# Sequences Problem #2 A sequence of increasingly large squares is constructed as shown in the diagram.

Each right angled triangle has a hypotenuse that bisects two sides of a square.

The area of the smallest square is 4cm2.

Find the nth term for the area of squares.

Find the area of the 9th right angled triangle.

## 5 thoughts on “Sequences Problem #2”

1. Neil Pickup (@npickup) says:

Each square is equivalent in area to its neighbouring right-angled triangle, and both are 1/8 the area of the next square

Therefore S1 = 4; S2 = 32; S3 = 256; Sn = 8^n ÷ 2
T9 = S9 = 8^9 ÷ 2 = 2^26

2. solvemymaths says:

that’s the 3rd variation of the nth term so far, but it works 🙂 Great method too.

3. Tyler says:

How do we know each square is equivalent in area to its neighboring right-angled triangle?

4. solvemymaths says:

Take the right angle triangle and draw it with squares on each side (like in pythag proof).

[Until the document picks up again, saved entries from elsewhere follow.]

Definition checking (k : JSString) (error : JsError) : JSString :=
  if instanceof_Error error
  then str "Error checking secret " ++ k ++ str ": " ++ message error
  else str "An unknown error occurred while checking secret " ++ k.

Definition creating (k : JSString) (error : JsError) : JSString :=
  if instanceof_Error error
  then str "Error creating secret " ++ k
         ++ str " or adding initial version: " ++ message error
  else str "An unknown error occurred while creating secret " ++ k.

Definition no_data (k : JSString) : JSString :=
  str "Could not retrieve current data for secret " ++ k
    ++ str ". Adding a new version.".

Definition updated (k : JSString) : JSString :=
  str "Updated secret " ++ k ++ str " with a new version.".

Definition up_to_date (k : JSString) : JSString :=
  str "Secret " ++ k ++ str " is already up-to-date.".

Definition no_latest (k : JSString) : JSString :=
  str "Secret " ++ k
    ++ str " exists but failed to access latest version (perhaps no enabled versions?). Adding a new version.".

Definition adding_after (k : JSString) (addVersionError : JsError) : JSString :=
  if instanceof_Error addVersionError
  then str "Error adding version to secret " ++ k
         ++ str " after failing to access latest: " ++ message addVersionError
  else str "An unknown error occurred while adding version to secret " ++ k.

Definition accessing (k : JSString) (error : JsError) : JSString :=
  if instanceof_Error error
  then str "Error accessing/updating secret " ++ k ++ str ": " ++ message error
  else str "An unknown error occurred while accessing/updating secret " ++ k.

Divide the hyp square into 4 equal squares. Each one is the same size as your yellow square. The shorter sides of the triangle have equal sized squares coming off them, as it’s an isosceles right-angled triangle. Rearrange the pythag equation a bit (using a^2 twice instead of a^2 and b^2) and you’ll end up with 1/2 a^2 = 1/4 c^2
In other words, 1/2 base x height = 1/4 of c^2, and we just showed that 1/4 c^2 is the same size as our yellow square.

5. Neil Pickup (@npickup) says:

Alternatively (and not really a proof but a demonstration)
The small square’s side is 2cm.
The hypotenuse of the triangle is therefore 4cm (see the isosceles lines)
As it’s isosceles, each of the shorter sides must therefore be √8 cm
Therefore its area is √8 × √8 ÷ 2 = 4cm²